● WHAT TO WORK ON:
Copy out each line of the listing below that contains the word "vaultId".
[Opening DATA TO USE section]
Lemma hoare_enroll before c token request vaultId root : c_status c = CApproved → token = deriveDeviceToken secret (c_credential_salt c) →
  c_new_vault_display_name c = None ∨ mine vaultId ∧ (∃ w, vaultId = new_id w 0 "vlt") →
  (c_selection c = Some SelExistingVault → cq_expected_main request = c_expected_main c) →
  hoare (λ s, kept s ∧ since c s) (enroll id secret token request before c vaultId root) (outcome_of request) kept.
Proof.
  intros Hs Ht Hname Hmain. set (P := λ s, kept s ∧ since c s). unfold enroll.
  apply hoare_then with (R' := λ _, P); [apply _|by apply hoare_kept; [apply _|]; apply quiet_validateProposal; apply _|]. intros proposal.
  apply hoare_then with (R' := λ w s, P s ∧ mine (new_id w 1 "dev") ∧ absent (new_id w 1 "dev") (rm_db s)); [apply _| |].
  { apply hoare_kept; [apply _|]. apply hoare_ambient; [apply _|intros; apply _|]. intros s w Hp Hw. split; [done|]. apply Hw. right. right. by left. }
  intros w. set (deviceId := new_id w 1 "dev").
  apply hoare_then with (R' := λ r s, committed_enrollment c token vaultId deviceId (cq_mode request) s ∧ d_device_id r.1.2 = deviceId); [apply _| |].
  { apply hoare_mutate_job; [apply _|intros; apply _|apply _| |by intros s [[? _] _]|].
    - intros s limits [[H1 H2] H3]. split; [split; [by apply (kept_limits kept)|done]|done].
    - intros s w' limits limits' [[v device] tokenId] db h [[H1 H2] [Hm Ha]] [= E _].
      apply completion_enrollment in E as (c1 & He).
      pose proof (kept_well s H1) as Hw. pose proof (found_conn_at _ _ Hw (en_found _ _ _ _ _ _ _ _ _ _ _ _ _ _ _ _ He)) as Hat.
      destruct (enrollment_enrolled _ _ _ _ _ _ _ _ _ _ _ _ _ _ _ h Hw (H2 _ Hat) Hs Ht He) as [-> Hen].
      destruct (apart _ Hm) as [Hnt _].
      assert (kept (mk_room (committed h db) limits')) as Hk'.
      { unfold kept in *. etrans; [exact H1|]. etrans; [|by apply moves_rows_evolves, committed_moves].
        eapply evolves_completion; [exact He|exact Ha|exact Hnt|]. intros [name Hn]. destruct Hname as [Hnone|[Hmv [wv ->]]]; [congruence|].
        split; [apply new_ids_differ|by apply apart]. }
      split; [|exact Hk']. destruct (en_vault _ _ _ _ _ _ _ _ _ _ _ _ _ _ _ _ He) as (_ & _ & Hu). split.
      + split.
        * intros c' Hc'. cbn [rm_db] in Hc'.
          rewrite (consumed_at deviceId (nowIso w 0) vaultId (rm_db s) db h c Hw (en_found _ _ _ _ _ _ _ _ _ _ _ _ _ _ _ _ He)) in Hc'
            by exact (en_connections _ _ _ _ _ _ _ _ _ _ _ _ _ _ _ _ He).
          injection Hc' as <-. apply rtc_once. by eapply edge_consume.
        * exists (v_owner_user_id v), (mk_room (committed h db) limits'). split_and!; [exact Hk'|exact Hu|exact Hen|reflexivity].
      + rewrite (en_device _ _ _ _ _ _ _ _ _ _ _ _ _ _ _ _ He). apply is_new_device. }
  intros [[v0 device] tokenId]. cbn [fst snd]. apply hoare_pure. intros ->.
  apply hoare_then with (R' := λ after s, snapshot_is c token vaultId deviceId (cq_mode request) after s); [apply _| |].
  { apply hoare_kept; [apply _|]. apply hoare_snapshot; [apply _|intros; apply _|]. intros s (Hc & user & s1 & H1 & H2 & H3 & H4).
    split; [exact Hc|]. exists user, s1, s. by split_and!. }
  intros after. set (Q := snapshot_is c token vaultId deviceId (cq_mode request) after).
  apply hoare_then with (R' := λ r s, Q s ∧ authoritative c vaultId deviceId tokenId after = Ok r); [apply _| |].
  { apply (hoare_kept Q). apply (hoare_lift _ _ _ Q); [intros r s Er Hq; by split|by intros s Hq]. }
  intros [v d]. apply hoare_pure. intros Hauth. apply (hoare_kept Q).
  apply (hoare_lift _ _ _ Q); [|done]. intros r s Hr (Hc & user & s1 & s2 & H1 & H2 & H3 & H4 & H5 & H6).
  destruct (authoritative_rows _ _ _ _ _ _ _ _ H2 Hauth) as (Hfv & Hv & Hfd & Hd & Hu).
  pose proof Hr as Hr'. unfold responseFor in Hr. destruct (v_root_commit v) as [[|x root']|]; [discriminate Hr| |discriminate Hr].
  injection Hr as <-. split; [|done]. split; [|exists c; split_and!; [by left|exact Hc|exact Hmain]]. exists s1, s2. split_and!; [done| |done| |done].
  - unfold enrolled_response. cbn [co_user_id co_vault_id co_device_id co_device_token co_mode]. by rewrite Hu, Hv, Hd.
  - exists v, d. cbn [co_user_id co_vault_id co_device_id co_device_token co_mode]. rewrite H5. split_and!; [by rewrite Hv|by rewrite Hd|exact Hr'].
Qed.
Lemma consumed_authenticated now c : well_kept db → conn_at id db = Some c → authenticates id secret c = true → c_status c = CConsumed →
  authenticated now id secret db = Ok c.
Proof.
  intros Hw Hat Ha Hs. apply conn_at_elem in Hat as [Hin Hid].
  destruct (find_row_exists _ _ _ Hin Ha) as [c1 E]. pose proof (find_row_Some _ _ _ E) as [Hin1 Ha1%authenticates_id].
  assert (c1 = c) as -> by (apply (key_unique c_connection_id (db_connections db)); [apply Hw|done|done|congruence]).
  unfold authenticated, authenticatedConnection. rewrite E. cbn. unfold lapse. by rewrite Hs.
Qed.
(** Whatever the request and whatever fails, a game creation commits
    nothing and uses no identity, and never answers "Game added
    successfully."; it answers where the transaction control works. *)
Lemma add_game_outcome env req s :
  ∃ reply s',
    add_game env req s = (reply, s') ∧
    committed s' = committed s ∧ idents s' = idents s ∧
    reply ≠ Some game_added ∧
    (tx_works env → is_Some reply).
Proof.
  destruct (decide (g_role req = Some "admin")) as [Hrole|Hrole].
  2:{ unfold add_game, serve, add_game_handler, validateAdmin.
      rewrite bool_decide_eq_false_2 by done.
      eexists _, _. split; [reflexivity|]. by eauto. }
  destruct (decide (request_id env req ∈ activeRequests s)) as [Hid|Hid].
  { unfold add_game, serve, add_game_handler, validateAdmin.
    rewrite bool_decide_eq_true_2 by done.
    rewrite bool_decide_eq_true_2 by done.
    eexists _, _. split; [reflexivity|]. by eauto. }
  destruct (add_game_processed env req s Hrole Hid)
    as (reply & s' & Heq & Hr & Hans & _ & Hc & Hi).
  exists reply, s'. repeat split; try done.
  intros ->. by destruct (Hr _ eq_refl) as [_ Hne].
Qed.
[Closing DATA TO USE section]
● RESPONSE TO THE TASK:
Lemma hoare_enroll before c token request vaultId root : c_status c = CApproved → token = deriveDeviceToken secret (c_credential_salt c) →
  c_new_vault_display_name c = None ∨ mine vaultId ∧ (∃ w, vaultId = new_id w 0 "vlt") →
  hoare (λ s, kept s ∧ since c s) (enroll id secret token request before c vaultId root) (outcome_of request) kept.
  apply hoare_then with (R' := λ r s, committed_enrollment c token vaultId deviceId (cq_mode request) s ∧ d_device_id r.1.2 = deviceId); [apply _| |].
          rewrite (consumed_at deviceId (nowIso w 0) vaultId (rm_db s) db h c Hw (en_found _ _ _ _ _ _ _ _ _ _ _ _ _ _ _ _ He)) in Hc'
  apply hoare_then with (R' := λ after s, snapshot_is c token vaultId deviceId (cq_mode request) after s); [apply _| |].
  intros after. set (Q := snapshot_is c token vaultId deviceId (cq_mode request) after).
  apply hoare_then with (R' := λ r s, Q s ∧ authoritative c vaultId deviceId tokenId after = Ok r); [apply _| |].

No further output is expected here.